9

Suppose, I have an unsorted array of overlapped ranges. Each range is just a pair of integers begin and end. Now I want to find if a given key belongs to at least one of the ranges. Probably, I have to know the ranges it belongs as well.

We can assume the ranges array takes ~1M and fits the memory. I am looking for an easy algorithm, which uses only standard JDK collections without any 3d-party libraries and special data structures, but works reasonably fast.

What would you suggest?

Michael
  • 41,026
  • 70
  • 193
  • 341
  • Are the ranges sorted, or entirely unconstrained? – Kerrek SB Nov 18 '11 at 15:28
  • I assume linear search won't cut it? There are probably very clever ways to do it, but they'll likely violate your other requirements. Any indication of how many ranges and keys we have? –  Nov 18 '11 at 15:28
  • I'm unclear on the question, but it sounds like you'll need a hashtable of {key, range} pairs. – ben Nov 18 '11 at 15:29
  • Your question is a bit confusing. For the key to belong in the range does it have to be between the begin and end? Do you want to find every range the key belongs to? "The ranges may take ~1M". Do you mean the collection of ranges would be ~1M different ranges? – Danny Nov 18 '11 at 15:32
  • 1
    @ben: It seems more like the question is how to find a `range` for each `key` in the first place. One can of course use a hash table to store it once found, but I don't see how such a hashtable can be constructed without solving OP's problem first. –  Nov 18 '11 at 15:33
  • @Kerrek the ranges are not sorted – Michael Nov 18 '11 at 16:01
  • @delnan we probably have ~10^5 ranges and many-many keys – Michael Nov 18 '11 at 16:03

5 Answers5

5

Sort the ranges numerically by a custom Comparator, then for each key k build a one-element range [k, k] and do a binary search for this range with a different Comparator.
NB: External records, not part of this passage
Definition batch_append_directory (relative : PathBuf) (modified : option SystemTime) :
    M BatchWriter BatchError BatchRecord :=
  self ← get;
  let record := {| record_kind := BatchDirectory; record_relative := relative; record_len := 0;
                   record_modified := modified; record_data_offset := stream_position self;
                   record_checksum := replicate 16 0 |} in
  put (push_record record self);;
  mret record.

(** [finish(self)]: the records, and the file it leaves. *)
Definition batch_finish (self : BatchWriter) : result (list BatchRecord) BatchError * list Z :=
  let '(r, file) :=
    write_batch_index (stream_position self) (writer_records self) (batch_writer self) in
  ((let? _ := r in Ok (writer_records self)), file).

(** ** Writing the batch of a local sync: [execute_local_sync_with_batch] *)

Definition batch_entry (fs : F) (dest : PathBuf) (entry : RemoteSourceEntry) :
    M BatchWriter BatchError unit :=
  source_meta ← lift (map_err (BatchFs "") (FileSystem.metadata fs (local_path entry)));
  match Flist.file_type (wire entry) with
  | Flist.File =>
      batch_append_file fs (wire_path (wire entry)) (local_path entry) dest
        (Flist.len (wire entry)) (modified source_meta);; mret ()
  | Flist.Directory =>
      batch_append_directory (wire_path (wire entry)) (modified source_meta);; mret ()
  | _ => mret ()
  end.

(** The records, and the batch file. *)
Definition write_batch (fs : F) (dest : PathBuf) (entries : list RemoteSourceEntry)
    (dry_run : bool) (manifest : BatchManifest) :
    result (list BatchRecord * list Z) BatchError :=
  let? writer := create_with_manifest dry_run manifest in
  match for_each (batch_entry fs dest) entries writer with
  | (Ok _, writer) =>
      match batch_finish writer with
      | (Ok records, file) => Ok (records, file)
      | (Err e, _) => Err e
      end
  | (Err e, _) => Err e
  end.

(** ** A file to read and its position *)

Record OpenFile := { file_bytes : list Z; file_pos : nat }.

Definition file_rest (file : OpenFile) : list Z :=
  drop (file_pos file) (file_bytes file).

Definition file_read_exact (n : nat) : M OpenFile io_error (list Z) := λ file,
  if (length (file_rest file) <? n)%nat
  then (Err (IoError Stream.UnexpectedEof "failed to fill whole buffer"),
        {| file_bytes := file_bytes file;
           file_pos := Nat.max (file_pos file) (length (file_bytes file)) |})
  else (Ok (take n (file_rest file)),
        {| file_bytes := file_bytes file; file_pos := file_pos file + n |}).

#[export] Instance file_read : Read OpenFile :=
  {| read_exact := file_read_exact; budget file := length (file_rest file) |}.

(** [file.seek(SeekFrom::Start(pos))] and [SeekFrom::End(offset)]: an offset is a signed
    64-bit number to the system. *)
Definition seek_start (pos : Z) : M OpenFile io_error unit := λ file,
  if i64_max <? pos then (Err (IoError InvalidInput "invalid seek"), file)
  else (Ok (), {| file_bytes := file_bytes file; file_pos := Z.to_nat pos |}).

Definition seek_end (offset : Z) : M OpenFile io_error unit := λ file,
  let pos := Z.of_nat (length (file_bytes file)) + offset in
  if pos <? 0 then (Err (IoError InvalidInput "invalid seek"), file)
  else (Ok (), {| file_bytes := file_bytes file; file_pos := Z.to_nat pos |}).

(** ** Reading *)

Section reading.
Context {R : Type} `{Read R}.

Definition bail_unless (b : bool) (message : string) : M R BatchError unit :=
  lift (if b then Ok () else Err (BatchText message)).

(** [u16::from_le_bytes] and [u64::from_le_bytes] of the next bytes. *)
Definition read_le (n : nat) : M R io_error Z := buf ← read_exact n; mret (le_decode buf).

Definition read_manifest_block : M R BatchError BatchManifest :=
  marker ← batch_io (read_exact 4);
  bail_unless (bool_decide (marker = lit "MAN1"))
    "batch file corrupted: missing MAN1 manifest marker";;
  len ← batch_io read_u32_le;
  bytes ← batch_io (read_exact (Z.to_nat len));
  text ← lift (utf8_text "invalid UTF-8 in batch manifest" bytes);
  lift (parse_manifest text).

(** The header: the dry-run flag and the manifest. *)
Definition read_batch_header : M R BatchError (bool * BatchManifest) :=
  magic ← batch_io (read_exact 12);
  bail_unless (bool_decide (magic = BATCH_MAGIC)) "not a valid rsync batch file (bad magic)";;
  version ← batch_io read_u32_le;
  bail_unless (version =? BATCH_VERSION)
    "batch file version {version} is not supported (expected {BATCH_VERSION})";;
  dry_run_byte ← batch_io read_u8;
  _ ← batch_io (read_exact (BATCH_HEADER_LEN - 12 - 4 - 1));
  manifest ← read_manifest_block;
  mret (negb (dry_run_byte =? 0), manifest).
The Comparator for searching's compare(x,y) should return

  • <0 if x.max < y.min
  • >0 if x.min > y.max
  • 0 otherwise (its two range arguments overlap).

As noted by @Per, you need a different, stricter Comparator for sorting, but the first two clauses still hold.

This should work even if the ranges overlap, though you may want to merge overlapping ranges after sorting to speed up the search. The merging can be done in O(N) time.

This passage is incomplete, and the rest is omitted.